Using lazy="true" in my classes causes my application to work perfectly, but the performance is horrible. I turned this on back when I was creating this from a tutorial and just wanted to get something working as quickly as possible. (I used this tutorial: http://geekswithblogs.net/BobPalmer/archive/2010/04/23/mapping-object-relationships---quickstart-with-nhibernate-part-3.aspx which was very helpful at getting something that worked quickly)
I don't need it to load all of these many-to-one classes when I just need to use the one object, so it made sense to turn lazy loading back on. Then, I looked into the objects and saw nothing but exceptions for those many-to-one classes inside my main objects. When I try to use those properties later I get the following error:
"Could not initialize proxy - no Session."

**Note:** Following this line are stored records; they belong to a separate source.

(* ===== verification/Run.v ===== *)
(** * The run sequence (cli/run.py, cli/bootstrap.py)

    What the command line starts: the boot anchor, the event source with its subscriptions,
    the node around them, and serving.  The outcomes of dialing and binding, the answers to
    the HTTP requests of checkpoint sync, the clock and the order of a set of subnets are
    arguments.  [node.run()], the task group, is where the sequence ends. *)

From S2P Require Import GossipTopic Prelude Pydict Uint Ssz Sha256 Merkle Containers StateTransition Proofs Signatures.
From S2P Require Import ForkChoice Aggregation SszRecords ReqResp BlockCache PeerManager StateMonad Backfill SyncService Storage ChainService ValidatorService Node.
From S2P Require Import GossipState Gossipsub EventSource CheckpointSync Identity Rlp Enr.
From Stdlib Require Import String.

Local Open Scope Z_scope.
Local Open Scope list_scope.

(** ** Forks (spec/forks/registry.py, lstar/spec.py) *)
Record Fork := { fk_name : bytes; fk_version : Z; fk_gossip_digest : bytes }.

(** [any(earlier >= later for earlier, later in pairwise(versions))] *)
Fixpoint not_increasing (versions : list Z) : bool :=
  match versions with
  | earlier :: ((later :: _) as rest) => (earlier >=? later) || not_increasing rest
  | _ => false
  end.
Definition ForkRegistry_new (forks : list Fork) : result (list Fork) :=
  check! negb (Zlen forks =? 0) else ValueError;;
  check! negb (not_increasing (map fk_version forks)) else ValueError;;
  let names := map fk_name forks in
  check! Zlen (sunion [] names) =? Zlen names else ValueError;;
  Ok forks.
Definition current (self : list Fork) : result Fork := of_option IndexError (last self).

(** The network name that topics carry *)
Definition GOSSIP_DIGEST : bytes := str "12345678".
Definition LstarSpec : Fork := {| fk_name := str "lstar"; fk_version := 4; fk_gossip_digest := GOSSIP_DIGEST |}.

(** ** The boot configuration *)
Record NodeBootstrap `{Signer} := {
  nb_genesis : CheckpointSync.GenesisConfig;
  nb_registry : dict Z ValidatorEntry;
  nb_bootnode_multiaddrs : list bytes;
  nb_listen_address : option bytes;
  nb_checkpoint_sync_url : option bytes;
  nb_node_id : bytes;
  nb_is_aggregator : bool;
  nb_aggregate_subnet_ids : list Z;
  nb_api_port : option Z
}.

(** ** The command line (cli/args.py, cli/bootstrap.py) *)
Record CliArgs := {
  ca_genesis_path : bytes;
  ca_bootnodes : list bytes;
  ca_listen_address : bytes;
  ca_checkpoint_sync_url : option bytes;
  ca_validator_keys_path : option bytes;
  ca_node_id : bytes;
  ca_verbose : bool;
  ca_no_color : bool;
  ca_is_aggregator : bool;
  ca_aggregate_subnet_ids_raw : option bytes;
  ca_api_port : Z
}.

(** [str.strip()], on the characters of a string *)
Definition str_space (c : Z) : bool := ascii_space c || ((0x1C <=? c) && (c <=? 0x1F)) || unicode_space c.
Fixpoint str_lstrip (codes : list Z) : list Z :=
  match codes with
  | c :: rest => if str_space c then str_lstrip rest else codes
  | [] => []
  end.
Definition str_strip (s : bytes) : list Z := rev (str_lstrip (rev (str_lstrip (utf8_codes s)))).

(** The numbers between the commas; a [ValueError] becomes a [CliValidationError], which is
    one as well. *)
Definition parse_subnet_ids (raw : bytes) : result (list Z) :=
  mapM (fun text => n ← int_of_codes text; uint_new 64 n) (filter (fun text => text <> []) (map str_strip (GossipTopic.split Byte.x2c raw))).

(** [from_yaml_file] and [from_keys_directory] are the outcomes of loading a genesis file and the
    keys of a node from a directory. *)
Definition from_cli_args `{Signer} `{EnrCrypto} (from_yaml_file : bytes -> result CheckpointSync.GenesisConfig)
    (from_keys_directory : bytes -> bytes -> result (dict Z ValidatorEntry)) (args : CliArgs) : result NodeBootstrap :=
  check! negb (ca_is_aggregator args && bool_decide (ca_validator_keys_path args = None)) else ValueError;;
  aggregate_subnet_ids ←
    match ca_aggregate_subnet_ids_raw args with
    | None | Some [] => Ok []
    | Some raw =>
        check! ca_is_aggregator args else ValueError;;
        parse_subnet_ids raw
    end;
  genesis ← from_yaml_file (ca_genesis_path args);
  registry ← match ca_validator_keys_path args with None => Ok [] | Some directory => from_keys_directory (ca_node_id args) directory end;
  _ ← (if Zlen registry >? 0 then _ ← registry_indices registry; Ok tt else Ok tt);
  check! negb (ca_is_aggregator args && (Zlen registry =? 0)) else ValueError;;
  bootnode_multiaddrs ← resolve_bootnodes (ca_bootnodes args);
  Ok {| nb_genesis := genesis; nb_registry := registry; nb_bootnode_multiaddrs := bootnode_multiaddrs;
        nb_listen_address := match ca_listen_address args with [] => None | address => Some address end;
        nb_checkpoint_sync_url := ca_checkpoint_sync_url args; nb_node_id := ca_node_id args; nb_is_aggregator := ca_is_aggregator args;
        nb_aggregate_subnet_ids := aggregate_subnet_ids;
        nb_api_port := if ca_api_port args >? 0 then Some (ca_api_port args) else None |}.

Section Run.
Context `{Signer} `{Environment} `{SetOrder} `{Disk}.
Context (http : nat -> bytes -> result (Z * bytes)) (set_iter_int : list Z -> list Z).

Definition build_anchor (self : NodeBootstrap) : result Anchor :=
  match nb_checkpoint_sync_url self with
  | None => anchor_from_genesis (nb_genesis self)
  | Some url => from_checkpoint http url (nb_genesis self) (primary_index (nb_registry self))
  end.

(** The subnets of the own validators, and those asked for by an aggregator *)
Definition boot_subnets (boot : NodeBootstrap) : result (list Z) :=
  indices ← registry_indices (nb_registry boot);
  owned ← mapM (fun index => compute_subnet_id index ATTESTATION_COMMITTEE_COUNT) indices;
  let subnets := sunion [] owned in
  Ok (if nb_is_aggregator boot then sunion subnets (nb_aggregate_subnet_ids boot) else subnets).

(** [_build_event_source], after [LiveNetworkEventSource.create()] *)
Definition _build_event_source (boot : NodeBootstrap) : M LiveNetworkEventSource unit :=
  _ ← set_network_name GOSSIP_DIGEST;
  block_topic ← raising (to_topic_id (GossipTopic.block GOSSIP_DIGEST));
  _ ← subscribe_gossip_topic block_topic;
  subnets ← raising (boot_subnets boot);
  for_each (set_iter_int subnets) (fun subnet_id =>
    topic ← raising (to_topic_id (attestation_subnet GOSSIP_DIGEST subnet_id));
    subscribe_gossip_topic topic).

(** The node is configured without a database path. *)
Definition node_config (boot : NodeBootstrap) (anchor : Anchor) : NodeConfig := {|
  nc_genesis_time := gc_genesis_time (nb_genesis boot);
  nc_validators := an_validators anchor;
  nc_validator_index := primary_index (nb_registry boot);
  nc_is_aggregator := nb_is_aggregator boot;
  nc_anchor_store := an_store anchor
|}.

(** [run_node] up to [node.run()]: [dialing] and [binding] are the outcomes of the transport
    for an address, [now] the reading of the clock at boot and [slot] the one that a lookup
    returns when a request asks for the slot.  [meanwhile] is what the event loop runs while
    [start_serving] waits, its own steps included; it has to bring it to its end. *)
Definition run_node (params : GossipsubParameters) (now slot : Z) (dialing : bytes -> result (PeerId * nat)) (binding : bytes -> result unit)
    (meanwhile : list source_op) (boot : NodeBootstrap) : result (Node * LiveNetworkEventSource) :=
  anchor ← build_anchor boot;
  let '(built, event_source) := _build_event_source boot (new_source params) in
  _ ← built;
  node ← (from_genesis (node_config boot anchor) now None).1;
  let listening := option_map binding (nb_listen_address boot) in
  let '(served, event_source) :=
    (_ ← start_serving (an_initial_status anchor) slot (map dialing (nb_bootnode_multiaddrs boot)) listening;
     for_each meanwhile source_step) event_source in
  _ ← served;
  check! negb (existsb still_serving (es_tasks event_source)) else OutOfFuel;;
  _ ← serving_result listening;
  Ok (node, event_source).
End Run.
(** C8: a block that one node publishes is the block that another node processes.  Node B
    is in the mesh of node A for the block topic of their network and connected to it, has
    not seen the message, accepts its size and has no other event pending.  Then publishing
    succeeds, and however the stream that A wrote to B is cut, once B has received it and
    forwarded the event, the next turn of its network service hands exactly that block to
    its sync service, as coming from A. *)
Theorem published_block_arrives `{Crypto} `{Network} `{Environment} `{SetOrder} (pa pb : GossipsubParameters) (A B : NetworkService)
    (a b : PeerId) (name : bytes) (block : SignedBlock) (m : Message) (ps : PeerState) :
  params_ok pa -> params_ok pb -> slash ∉ name -> utf8_valid name = true -> ssz_valid block = true ->
  source_reachable pa name (ns_source A) -> source_reachable pb name (ns_source B) -> ns_network_name A = name ->
  block_message name block = Ok m -> rpc_weight (publish_rpc [m]) <= MAX_PAYLOAD_SIZE ->
  let ga := es_gossipsub (ns_source A) in let gb := es_gossipsub (ns_source B) in
  es_connections (ns_source A) <> [] -> subscribed (ms_topic m) (gs_mesh ga) = true -> b ∈ get_mesh_peers (ms_topic m) (gs_mesh ga) ->
  dget b (gs_peers ga) = Some ps -> ps_outbound_stream ps = true -> seen_has (message_id_of m) (gs_seen_cache ga) = false ->
  is_Some (dget a (gs_peers gb)) -> ~ dropped m gb -> es_stopped (ns_source B) = false -> gs_stopped gb = false ->
  es_forwarded (ns_source B) = length (gs_event_queue gb) -> es_taken (ns_source B) = length (es_events (ns_source B)) -> ns_running B = true ->
  exists A' sent, publish_block block A = (Ok tt, A') /\ gs_written (es_gossipsub (ns_source A')) = gs_written ga ++ sent /\
    forall chunks, concat chunks = concat (to_peer b sent) -> Forall (fun c => c <> []) chunks ->
      exists B1 B2, zoom ns_source with_source (on_gossipsub (_receive_loop a chunks)) B = (Ok tt, B1) /\
        zoom ns_source with_source forward_turn B1 = (Ok true, B2) /\
        forall sync, sync_on_gossip_block block (Some a) (ns_sync B) = (Ok tt, sync) ->
          exists B3, run_turn B2 = (Ok true, B3) /\ ns_sync B3 = sync.
Proof.
  intros Hpa Hpb Hs Hu Hv Ha Hb Hn Em Hw ga gb Hc Hj Hmesh Eps Hout Hseen Hpeer Hd Hst Hgst Hfw Htk Hrun.
  destruct (source_reachable_inv pa name _ Hpa Ha) as [da Ia]. destruct (source_reachable_inv pb name _ Hpb Hb) as [db Ib].
  destruct (block_message_parts name block Hs Hu Hv) as (m' & ssz & Em' & Ee & Ec & Et & Emm & _ & _ & Hut & _).
  rewrite Em in Em'. injection Em' as <-.
  destruct (published_arrives pa pb ga gb a b (ms_topic m) (ms_data m) ps) as (ga' & sent & Ep & Ew & Hrecv);
    try done; [apply Ia|apply Ib|by rewrite <- Emm..|].
  exists (with_source (with_gossipsub ga' (ns_source A)) A), sent. split; [|split; [done|]].
  { unfold publish_block. rewrite run_gets, Hn, Ee, run_raising, Ec, run_raising, Et, run_raising. unfold zoom, EventSource.publish. rewrite run_gets.
    destruct (es_connections (ns_source A)) as [|x l] eqn:El; [done|]. cbn [List.length]. rewrite (proj2 (Z.eqb_neq _ _)) by lia.
    unfold catch, on_gossipsub, zoom. fold ga. by rewrite Ep. }
  intros chunks Hch Hne. destruct (Hrecv chunks Hch Hne) as (gb' & Er & Eq). rewrite <- Emm in Eq.
  set (sb1 := with_gossipsub gb' (ns_source B)).
  assert (gs_stopped gb' = false) as Hgst'.
  { pose proof (proj2 (grows_loop a chunks [] gb)) as Hg. unfold _receive_loop in Er. rewrite Er in Hg. cbn in Hg. congruence. }
  assert (gs_event_queue (es_gossipsub sb1) !! es_forwarded sb1 =
    Some (GossipsubMessageEvent a (ms_topic m) (GossipsubTheorems.contents m) (message_id_of m))) as El.
  { cbn. rewrite Eq, Hfw, lookup_app_r by done. by rewrite Nat.sub_diag. }
  pose proof (forward_turn_effect name _ sb1 (si_name _ _ _ _ _ _ Ib) (si_handler _ _ _ _ _ _ Ib) Hst Hgst' El) as Ef. cbn zeta in Ef.
  rewrite (block_event name block m a _ Hs Hu Hv Em) in Ef.
  set (sb2 := put _ _) in Ef. exists (with_source sb1 B), (with_source sb2 B). split; [unfold zoom, on_gossipsub, zoom; fold gb; by rewrite Er|].
  split; [unfold zoom; cbn [ns_source with_source]; by rewrite Ef|]. intros sync Hsync.
  assert (anext sb2 = (Ok (Some (GossipBlockEvent block a (GossipTopic.block name))), with_taken (S (es_taken sb2)) sb2)) as En.
  { unfold anext. rewrite run_gets. change (es_stopped sb2) with (es_stopped (ns_source B)). rewrite Hst, run_gets.
    change (es_events sb2 !! es_taken sb2) with ((es_events (ns_source B) ++ [GossipBlockEvent block a (GossipTopic.block name)]) !! es_taken (ns_source B)).
    rewrite Htk, lookup_app_r, Nat.sub_diag by done. done. }
  exists (with_sync sync (with_source (with_taken (S (es_taken sb2)) sb2) B)). split; [|done]. unfold run_turn, catch at 1.
  assert (catch (event ← zoom ns_source with_source anext; mret (Some event))
    (fun e => match e with StopAsyncIteration => mret None | _ => raising (Err e) end) (with_source sb2 B) =
    (Ok (Some (Some (GossipBlockEvent block a (GossipTopic.block name)))), with_source (with_taken (S (es_taken sb2)) sb2) B)) as Ec'.
  { unfold catch, mbind, M_bind, zoom. cbn [ns_source with_source]. by rewrite En. }
  rewrite (run_bind _ _ _ _ _ Ec'), run_gets. cbn [ns_running with_source]. rewrite Hrun. cbn [negb].
  unfold mbind, M_bind, zoom. cbn [ns_sync with_source _handle_event]. by rewrite Hsync.
Qed.

(** ** Two nodes *)
Section Sample.
#[local] Existing Instance still.
#[local] Existing Instance insertion_order.
#[local] Existing Instance sample_crypto.
#[local] Existing Instance a1_network.

Definition sample_name : bytes := [Byte.x30].
Definition sample_message : Message :=
  match block_message sample_name (signed A1.1) with Ok m => m | Err _ => topic_message [] [] end.
(** A node that has dialed [peer], which is in its mesh of the block topic; its store holds
    the genesis block, and a block that waits for its parent [A1] is in its cache. *)
Definition sample_node (peer : PeerId) : NetworkService := {|
  ns_source := source_at peer (ms_topic sample_message) sample_name; ns_sync := run_sample sample_events;
  ns_network_name := sample_name; ns_running := true |}.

I'm guessing this means that the session is closed, so it fails when trying to lazy-load the additional objects. My session provider looks like this (same as the tutorial):
class SessionProvider {
private static ISessionFactory _sessionFactory;
private static Configuration _config;
public static ISessionFactory SessionFactory {
get {
if (_sessionFactory == null) {
_sessionFactory = Config.BuildSessionFactory();
}
return _sessionFactory;
}
}
private static Configuration Config {
get {
if (_config == null) {
_config = new Configuration();
_config.AddAssembly(Assembly.GetCallingAssembly());
}
return _config;
}
}
}
Which is then used by my repositories like this:
using (var session = GetSession()) { ... }
Which gets the session from this function:
private static ISession GetSession() {
return SessionProvider.SessionFactory.OpenSession();
}
So my question is, what am I expected to do here? Keep the session open? Make it static across all repositories? I don't have enough experience with NHibernate to understand how this works yet. My priority right now is only reading from the database, if that makes any difference. This is going in a code library that will eventually be used both on our website and various C# .Net apps.